Collected data:

((

(** Lines 293-363.  Nothing here catches what [raise_for_status],
    [urljoin] or [to_markdown] raise. *)
Definition open_source_extract_website (w : World) (url : string) : M string :=
  emit (HttpGet url);;
  let response := requests_get w url in
  raise_for_status url response;;
  let soup := soup response in
  let text_content := join nl (paragraphs soup) in
  image_urls ←
    for_each (fun img image_urls =>
      match img with
      | Some src =>
          src ← of_res (resolve_src w url src);
          mret (image_urls ++ [src])%list
      | None => mret image_urls
      end) (imgs soup) [];
  link_urls ←
    for_each (fun href link_urls =>
      href ← of_res (resolve_href w url href);
      mret (link_urls ++ [href])%list) (anchors soup) [];
  let extracted_tables := extract_html_tables (html_tables soup) in
  let md := "# Extracted Content from " +:+ url +:+ nl +:+ nl in
  let md := md +:+ "## Text Content" +:+ nl +:+ nl in
  let md := md +:+ text_content +:+ nl +:+ nl in
  let md := md +:+ "## Images" +:+ nl +:+ nl in
  let md := fold_left (fun md img_url =>
              md +:+ "![Image](" +:+ img_url +:+ ")" +:+ nl +:+ nl) image_urls md in
  let md := md +:+ "## Links" +:+ nl +:+ nl in
  let md := fold_left (fun md lnk =>
              md +:+ "- [" +:+ lnk +:+ "](" +:+ lnk +:+ ")" +:+ nl) link_urls md in
  let md := md +:+ nl in
  let md := md +:+ "## Tables" +:+ nl +:+ nl in
  md ← for_enumerate (fun idx df_table md =>
          let md := md +:+ "### Table " +:+ str_nat idx +:+ nl +:+ nl in
          rendered ← of_res (to_markdown w df_table);
          mret (md +:+ rendered +:+ nl +:+ nl)) 1 extracted_tables md;
  mret md.

(** Lines 408-416: one Diffbot table. *)
Definition diffbot_table_to_md (table : DTable) (markdown : string) : string :=
  match get (rows table) [] with
  | [] => markdown
  | row0 :: rest =>
      let markdown := markdown +:+ pipe_row row0 in
      let markdown := markdown +:+ pipe_dashes row0 in
      let markdown := fold_left (fun markdown row => markdown +:+ pipe_row row)
                        rest markdown in
      markdown +:+ nl
  end.

(** Lines 390-416: one content object. *)
Definition diffbot_object_to_md (obj : DObject) (markdown : string) : string :=
  let title := get (title obj) "Untitled" in
  let text := get (text obj) "" in
  let images := get (images obj) [] in
  let tables := get (tables obj) [] in
  let markdown := markdown +:+ "# " +:+ title +:+ nl +:+ nl in
  let markdown := markdown +:+ text +:+ nl +:+ nl in
  let markdown :=
    match images with
    | [] => markdown
    | _ :: _ =>
        let markdown := markdown +:+ "## Images" +:+ nl +:+ nl in
        fold_left (fun markdown img =>
          let img_url := get (img_url img) "" in
          let caption := get (caption img) "Image" in
          markdown +:+ "![" +:+ caption +:+ "](" +:+ img_url +:+ ")" +:+ nl +:+ nl)
          images markdown
    end in
  match tables with
  | [] => markdown
  | _ :: _ =>
      let markdown := markdown +:+ "## Tables" +:+ nl +:+ nl in
      fold_left (fun markdown table => diffbot_table_to_md table markdown)
        tables markdown
  end.

(** Lines 369-418. *)
Definition enterprise_extract_website (w : World) (url : string) : M (option string) :=
  let diffbot_token := secrets_get w "DIFFBOT_API_TOKEN" "" in
  if negb (truthy diffbot_token) then
    log LWarning "Diffbot token not set in st.secrets['DIFFBOT_API_TOKEN'].";;
    mret None
  else
    let api_endpoint :=
      "https://api.diffbot.com/v3/article?token=" +:+ diffbot_token +:+ "&url=" +:+ url in
    emit (HttpGet api_endpoint);;
    let resp := diffbot_get w api_endpoint in
    if negb (api_status_code resp =? 200)%nat then
      log LError ("Diffbot request failed: " +:+ str_nat (api_status_code resp));;
      mret None
    else
      let data := json resp in
      let objects := get (objects data) [] in
      let markdown :=
        fold_left (fun markdown obj => diffbot_object_to_md obj markdown) objects "" in
      mret (if truthy markdown then Some markdown else None).

(** ** Running the program *)

(** A run starts with an empty trace and no temp file. *)
Definition st0 : St := {| trace := []; tmp_count := 0 |}.

(** What a run returns, and what it did. *)
Definition result {A : Type} (m : M A) (st : St) : Res A := fst (m st).
Definition events {A : Type} (m : M A) (st : St) : list Event := trace (snd (m st)).

(** An upload was attempted in a trace. *)
Definition is_upload (ev : Event) : bool :=
  match ev with
  | S3UploadFile _ _ _ => true
  | _ => false
  end.

Definition uploads (tr : list Event) : list Event := filter is_upload tr.

Definition is_read_pdf (ev : Event) : bool :=
  match ev with
  | ReadPdf _ => true
  | _ => false
  end.

(** The three settings [upload_file_to_s3] requires. *)
Definition s3_configured (w : World) : bool :=
  truthy (secrets_get w "S3_BUCKET_NAME" "")
  && truthy (secrets_get w "AWS_ACCESS_KEY_ID" "")
  && truthy (secrets_get w "AWS_SECRET_ACCESS_KEY" "").

(** A setting is present when [st.secrets] gives it a non-empty value. *)
Definition present (w : World) (key : string) : Prop :=
  exists v, secrets w !! key = Some v /\ v <> EmptyString.

(** The client [upload_file_to_s3] builds from the settings. *)
Definition s3_client_of (w : World) : S3Client :=
  boto3_client (secrets_get w "AWS_ACCESS_KEY_ID" "")
    (secrets_get w "AWS_SECRET_ACCESS_KEY" "")
    (secrets_get w "AWS_DEFAULT_REGION" "us-east-1").

(** The public URL of an uploaded file. *)
Definition s3_url_of (w : World) (file_path : string) : string :=
  "https://" +:+ secrets_get w "S3_BUCKET_NAME" "" +:+ ".s3.amazonaws.com/"
    +:+ basename file_path.

(** What re-hosting a file returns in a world: the value of
    [upload_file_to_s3] on a fresh run. *)
Definition rehost (w : World) (file_path : string) : option string :=
  match result (upload_file_to_s3 w file_path) st0 with
  | Ok r => r
  | Raise _ => None
  end.

(** The same world at another moment: another clock reading and other
    temp-file names, everything else unchanged. *)
Definition at_run (w : World) (now : DateTime) (tmp : nat -> string) : World :=
  {| secrets := secrets w;
     s3_upload_file := s3_upload_file w;
     tmp_prefix := tmp;
     datetime_now := now;
     open_pdf := open_pdf w;
     to_markdown := to_markdown w;
     float_repr := float_repr w;
     check_bracketed_host := check_bracketed_host w;
     requests_get := requests_get w;
     diffbot_get := diffbot_get w;
     path_exists := path_exists w;
     adobe_credentials := adobe_credentials w;
     adobe_extract := adobe_extract w |}.
(** * pcs-inspect: a shallow embedding of the collector, the aggregator and
    the per-policy report rows of [pcs-inspect.py], with the properties the
    specification states about them.

    Python dictionaries used as tables are [gmap string _]; JSON objects the
    script reads as structs are records, a field the script tests with
    [in] being an [option]; exceptions and [sys.exit] are results of an
    exception monad over an explicit state (the mutations made before an
    exception is raised stay in the state, as they do in Python). *)

From Stdlib Require Import ZArith Lia String Ascii List Sorted OrderedTypeEx.
From stdpp Require Import base option list gmap strings.

Local Open Scope Z_scope.
Local Open Scope string_scope.

(** ** Exceptions and the state monad *)

Inductive exn : Type :=
| KeyError (key : string)
| NameError (name : string)
| TypeError (what : string)
| SystemExit (code : Z).

Inductive res (A : Type) : Type :=
| Return (a : A)
| Raise (e : exn).
Arguments Return {A} a.
Arguments Raise {A} e.

Definition M (S A : Type) : Type := S -> S * res A.

Definition ret {S A} (a : A) : M S A := fun s => (s, Return a).

Definition raise {S A} (e : exn) : M S A := fun s => (s, Raise e).

Definition bind {S A B} (m : M S A) (f : A -> M S B) : M S B :=
  fun s => match m s with
           | (s', Return a) => f a s'
           | (s', Raise e) => (s', Raise e)
           end.

Declare Scope py_scope.
Delimit Scope py_scope with py.
Notation "x <- m ;; k" := (bind m (fun x => k))
  (at level 100, m at next level, right associativity) : py_scope.
Notation "m ;; k" := (bind m (fun _ => k))
  (at level 100, right associativity) : py_scope.
Local Open Scope py_scope.

Definition get_state {S} : M S S := fun s => (s, Return s).

Definition modify {S} (f : S -> S) : M S unit := fun s => (f s, Return tt).

Definition lift {S A} (r : res A) : M S A := fun s => (s, r).

(** [for x in l: body x] *)
Fixpoint for_each {S A} (l : list A) (body : A -> M S unit) : M S unit :=
  match l with
  | [] => ret tt
  | x :: l' => body x ;; for_each l' body
  end.

(** A statement that reads one table of the state, computes a new table or
    raises, and writes the table back. *)
Definition update {S T} (proj : S -> T) (put : T -> S -> S) (f : T -> res T)
  : M S unit :=
  fun s => match f (proj s) with
           | Return t => (put t s, Return tt)
           | Raise e => (s, Raise e)
           end.

(** ** Dictionary operations *)

(** [d[k]] *)
Definition getitem {V} (d : gmap string V) (k : string) : res V :=
  match d !! k with
  | Some v => Return v
  | None => Raise (KeyError k)
  end.
(** * smart-price-monitor: a shallow embedding of the price-monitoring engine

    The development follows the layout of the repository:

    - [Js]        the JavaScript values the code computes with: strings as
                  sequences of UTF-16 code units, numbers as IEEE-754
                  binary64 values, and the built-ins [trim], [split],
                  [replace] and [parseFloat] the code calls;
    - [Cheerio]   the loaded page and the selection calls [first] and [text];
    - [Runtime]   the process state (database handle, bot handle, session
                  map, console) and the monad of throwing, state-changing
                  computations;
    - [Sqlite]    src/@database/sqlite.js;
    - [Helpers]   src/@helpers/helpers.js;
    - [Commands]  the command handlers (commands.js);
    - [Schedule]  src/@cron/schedule.js.

    The definitions come first; the lemmas and the theorems on extraction,
    the store, the polling task and the conversation follow them. *)

From Stdlib Require Import ZArith NArith List Lia.
From Stdlib Require Import Floats.SpecFloat.
From stdpp Require Import base option list strings pretty gmap.

Open Scope Z_scope.

(* ===================================================================== *)
(** * JavaScript strings and numbers                                      *)
(* ===================================================================== *)

Module Js.

(** A JavaScript string is a sequence of 16-bit code units. *)
Abbreviation jsstring := (list N).

(** The code units of an ASCII literal of the source. *)
Definition str (s : string) : jsstring :=
  (λ a, Ascii.N_of_ascii a) <$> String.list_ascii_of_string s.

(** A string is truthy when it is not empty. *)
Definition truthy_string (s : jsstring) : bool :=
  match s with [] => false | _ => true end.

(** ** White space

    ECMAScript's WhiteSpace and LineTerminator code points, the set removed
    by [String.prototype.trim] and skipped by [parseFloat]. *)
Definition isWhiteSpace (c : N) : bool :=
  bool_decide (c ∈ [ 9; 10; 11; 12; 13; 32; 160; 5760; 8232; 8233; 8239; 8287;
                     12288; 65279 ]%N)
  || ((8192 <=? c) && (c <=? 8202))%N.

Fixpoint trimStart (s : jsstring) : jsstring :=
  match s with
  | c :: s' => if isWhiteSpace c then trimStart s' else s
  | [] => []
  end.

Definition trimEnd (s : jsstring) : jsstring := reverse (trimStart (reverse s)).

Definition trim (s : jsstring) : jsstring := trimEnd (trimStart s).

(** ** [split] on a one-character separator

    [s.split("-")]: the pieces between the occurrences of the separator; the
    result always has at least one piece. *)
Fixpoint split (sep : N) (s : jsstring) : list jsstring :=
  match s with
  | [] => [[]]
  | c :: s' =>
      if (c =? sep)%N then [] :: split sep s'
      else match split sep s' with
           | p :: ps => (c :: p) :: ps
           | [] => [[c]]
           end
  end.

(** ** [replace(/[,.]/g, "")]: every comma and full stop removed. *)
Definition comma : N := 44.
Definition full_stop : N := 46.
Definition hyphen : N := 45.

Definition strip_punctuation (s : jsstring) : jsstring :=
  filter (λ c, c ≠ comma ∧ c ≠ full_stop) s.

(** ** Numbers

    A JavaScript number is an IEEE-754 binary64 value. *)
Abbreviation number := spec_float.

Definition prec : Z := 53.
Definition emax : Z := 1024.

Definition NaN : number := S754_nan.
Definition Infinity (negative : bool) : number := S754_infinity negative.

(** The number an integer literal of the source denotes. *)
Definition of_Z (z : Z) : number := binary_normalize prec emax z 0 false.

(** [!x] on a number: true for [+0], [-0] and [NaN]. *)
Definition falsy (x : number) : bool :=
  match x with
  | S754_zero _ | S754_nan => true
  | _ => false
  end.

(** [x === y] and [x < y] on numbers. *)
Definition strict_eq (x y : number) : bool := SFeqb x y.
Definition lt (x y : number) : bool := SFltb x y.

(** ** [parseFloat]

    The longest prefix of the trimmed input that is a StrDecimalLiteral
    ([Infinity], or digits with an optional fraction and an optional exponent,
    behind an optional sign), rounded to the nearest binary64 value; [NaN]
    when there is no such prefix. *)

Definition digit (c : N) : option N :=
  if ((48 <=? c) && (c <=? 57))%N then Some (c - 48)%N else None.

(** The leading decimal digits of [s], and what follows them. *)
Fixpoint span_digits (s : jsstring) : list N * jsstring :=
  match s with
  | c :: s' =>
      match digit c with
      | Some d => let '(ds, rest) := span_digits s' in (d :: ds, rest)
      | None => ([], s)
      end
  | [] => ([], [])
  end.

Definition digits_value (ds : list N) : N :=
  fold_left (λ acc d, 10 * acc + d)%N ds 0%N.

(** The value of an ExponentPart at the head of [s], 0 when there is none. *)
Definition exponent_part (s : jsstring) : Z :=
  match s with
  | c :: s' =>
      if bool_decide (c = 101 ∨ c = 69)%N then
        let '(negative, s'') :=
          match s' with
          | 43%N :: t => (false, t)
          | 45%N :: t => (true, t)
          | _ => (false, s')
          end in
        match span_digits s'' with
        | ([], _) => 0
        | (ds, _) =>
            let e := Z.of_N (digits_value ds) in
            if negative then - e else e
        end
      else 0
  | [] => 0
  end.

(** [m * 10^k] rounded to the nearest binary64 value, ties to even. *)
Definition of_decimal (negative : bool) (m : N) (k : Z) : number :=
  match m with
  | N0 => S754_zero negative
  | Npos p =>
      match k with
      | Zneg _ =>
          let '(q, e, l) :=
            SFdiv_core_binary prec emax (Zpos p) 0 (10 ^ (- k)) 0 in
          binary_round_aux prec emax negative q e l
      | _ => binary_round prec emax negative (Z.to_pos (Zpos p * 10 ^ k)) 0
      end
  end.

Definition parseFloat (s : jsstring) : number :=
  let s1 := trimStart s in
  let '(negative, s2) :=
    match s1 with
    | 43%N :: t => (false, t)
    | 45%N :: t => (true, t)
    | _ => (false, s1)
    end in
  if bool_decide (str "Infinity" `prefix_of` s2) then Infinity negative
  else
    let '(ip, r1) := span_digits s2 in
    let '(fp, r2) :=
      match r1 with
      | 46%N :: t => let '(fp, r) := span_digits t in
                     match ip, fp with
                     | [], [] => ([], r1)
                     | _, _ => (fp, r)
                     end
      | _ => ([], r1)
      end in
    match ip, fp with
    | [], [] => NaN
    | _, _ =>
        of_decimal negative (digits_value (ip ++ fp))
                   (exponent_part r2 - Z.of_nat (length fp))
    end.

End Js.

Import Js.

(* ===================================================================== *)
(** * The loaded page                                                     *)
(* ===================================================================== *)

Module Cheerio.

(** The page as [cheerio.load] holds it: a forest of text nodes and elements
    with their class lists. *)
#[local] Set Warnings "-register-all".
Inductive Node :=
| Text (data : jsstring)
| Element (name : jsstring) (classes : list jsstring) (children : list Node).

(** The text of a node: the text of its descendants, in document order. *)
Fixpoint textContent (n : Node) : jsstring :=
  match n with
  | Text data => data
  | Element _ _ children => flat_map textContent children
  end.

(** The elements of class [c] in and under [n], in document order. *)
Fixpoint by_class (c : jsstring) (n : Node) : list Node :=
  match n with
  | Text _ => []
  | Element _ classes children =>
      (if bool_decide (c ∈ classes) then [n] else [])
        ++ flat_map (by_class c) children
  end.

Definition Selection := list Node.

(** [$]: from a selector to the elements it matches. *)
Definition CheerioAPI := jsstring → Selection.

(** The code only builds selectors of the form [`.${name}`] from the names
    of the selector table, which are class names. *)
Definition load (data : list Node) : CheerioAPI :=
  λ selector,
    match selector with
    | 46%N :: c => flat_map (by_class c) data
    | _ => []
    end.

Definition first (s : Selection) : Selection := take 1 s.

Definition text (s : Selection) : jsstring := flat_map textContent s.

End Cheerio.

Import Cheerio.

(* ===================================================================== *)
(** * The process state and the monad of the handlers                     *)
(* ===================================================================== *)

Module Runtime.

(** What a [throw] carries: an [Error], a [TypeError] or a [RangeError], with
    its message. *)
Inductive Exn :=
| Error (message : jsstring)
| TypeError (message : jsstring)
| RangeError (message : jsstring).

Definition message_of (e : Exn) : jsstring :=
  match e with Error m | TypeError m | RangeError m => m end.

(** How a call ends: it returns a value or it throws.  A rejected promise
    is a [Throw] at the [await] that receives it. *)
Inductive Completion (A : Type) :=
| Normal (a : A)
| Throw (e : Exn).
Arguments Normal {A} a.
Arguments Throw {A} e.

(** A row of the table [price_tracker] (sqlite.js). *)
Record Row := {
  id : Z;
  chat_id : Z;
  url : jsstring;
  site : jsstring;
  last_price : number;
  currency : jsstring;
}.

(** The database: the rows in rowid order and the AUTOINCREMENT counter. *)
Record Database := {
  price_tracker : list Row;
  sqlite_sequence : Z;
}.

(** The texts handed to [bot.sendMessage], by template, with the values
    interpolated into them. *)
Inductive Body :=
| FetchingPrice
| ProductAdded (currencyText : jsstring) (price : number)
| SendProductInfo
| InvalidFormat
| Removing (id : jsstring)
| Removed (id : jsstring)
| NoProductFound (id : jsstring)
| SendId
| PriceDrop (url old_currency : jsstring) (old_price : number)
            (currency : jsstring) (price : number).

Record Sent := { to : Z; body : Body }.

(** The pending step of a conversation: the two values [userStates] is
    ever given. *)
Inductive Step := awaiting_site_url | awaiting_remove.

(** An argument of [console.error]. *)
Inductive Logged := LogText (s : jsstring) | LogExn (e : Exn).

(** The module-level state of the process: [dbInstance] (sqlite.js),
    [botInstance] with the messages it was asked to send and [userStates]
    (commands.js), and the lines written by [console.error]; the lines of
    [console.debug] are left out. *)
Record World := {
  dbInstance : option Database;
  botInstance : option (list Sent);
  userStates : gmap Z Step;
  console_error : list (list Logged);
}.

Definition set_db (db : Database) (w : World) : World :=
  {| dbInstance := Some db; botInstance := botInstance w;
     userStates := userStates w; console_error := console_error w |}.

Definition set_bot (b : list Sent) (w : World) : World :=
  {| dbInstance := dbInstance w; botInstance := Some b;
     userStates := userStates w; console_error := console_error w |}.

Definition set_userStates (u : gmap Z Step) (w : World) : World :=
  {| dbInstance := dbInstance w; botInstance := botInstance w;
     userStates := u; console_error := console_error w |}.

Definition set_console (c : list (list Logged)) (w : World) : World :=
  {| dbInstance := dbInstance w; botInstance := botInstance w;
     userStates := userStates w; console_error := c |}.

(** The messages sent so far. *)
Definition sent (w : World) : list Sent := default [] (botInstance w).

(** A computation that reads and writes the process state and returns or
    throws.  An [await] of an [async] call is the call itself: a handler is
    run from its start to its end, and the interleaving of two handlers at
    their awaits is not part of the model. *)
Definition M (A : Type) : Type := World → Completion A * World.

#[global] Instance M_ret : MRet M := λ A a w, (Normal a, w).

#[global] Instance M_bind : MBind M := λ A B f m w,
  match m w with
  | (Normal a, w') => f a w'
  | (Throw e, w') => (Throw e, w')
  end.

Definition throw {A} (e : Exn) : M A := λ w, (Throw e, w).

(** A synchronous call that may throw. *)
Definition lift {A} (c : Completion A) : M A := λ w, (c, w).

(** [try { body } catch (e) { handler }] *)
Definition try_catch {A} (body : M A) (handler : Exn → M A) : M A := λ w,
  match body w with
  | (Normal a, w') => (Normal a, w')
  | (Throw e, w') => handler e w'
  end.
(** * jumper: a directory bookmarking utility (s3bw/jumper, main.go)

    A shallow embedding of [main.go] and of the parts of the Go standard
    library it calls ([strconv.Atoi], [filepath.Base], [strings.TrimSpace],
    [bufio.Scanner] with the default [ScanLines] split function), followed
    by the properties of the bookmark store and of token resolution.

    Go strings are byte sequences; they are modelled as [string], whose
    characters ([ascii]) are exactly the 256 byte values.

    The four verbs that work on the bookmark list are embedded
    ([addFolder], [jumpToFolder], [listFolders], [removeFolder], with
    [readFolderList]); each is a function of the state of the config file
    and returns what the run writes, its exit status and, for the verbs
    that write, the state of the file afterwards.  [main] and
    [setupJumper] are embedded over a record of what they see of the
    machine; [filepath.Join] is a parameter there. *)

From Stdlib Require Import ZArith NArith List Bool Lia Ascii String.
From Stdlib Require Import DecimalString DecimalPos DecimalN.
Import ListNotations.

Open Scope string_scope.
Open Scope Z_scope.

(** ** Byte strings *)

Definition nl : ascii := "010"%char.
Definition cr : ascii := "013"%char.

(** [s + "\n"] *)
Definition endl (s : string) : string := s ++ String nl "".

Fixpoint strRev_onto (s acc : string) : string :=
  match s with
  | "" => acc
  | String c s' => strRev_onto s' (String c acc)
  end.

Definition strRev (s : string) : string := strRev_onto s "".

(** [c] occurs among the bytes of [s]. *)
Fixpoint occurs (c : ascii) (s : string) : bool :=
  match s with
  | "" => false
  | String d s' => Ascii.eqb d c || occurs c s'
  end.

Definition len {A} (l : list A) : Z := Z.of_nat (List.length l).

(** ** strconv *)

Module strconv.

))

__Assigned task__
Would you filter the records and copy out each line containing "JavaScript"?

__Solution to this task__
    - [Js]        the JavaScript values the code computes with: strings as
(** * JavaScript strings and numbers                                      *)
(** A JavaScript string is a sequence of 16-bit code units. *)
    A JavaScript number is an IEEE-754 binary64 value. *)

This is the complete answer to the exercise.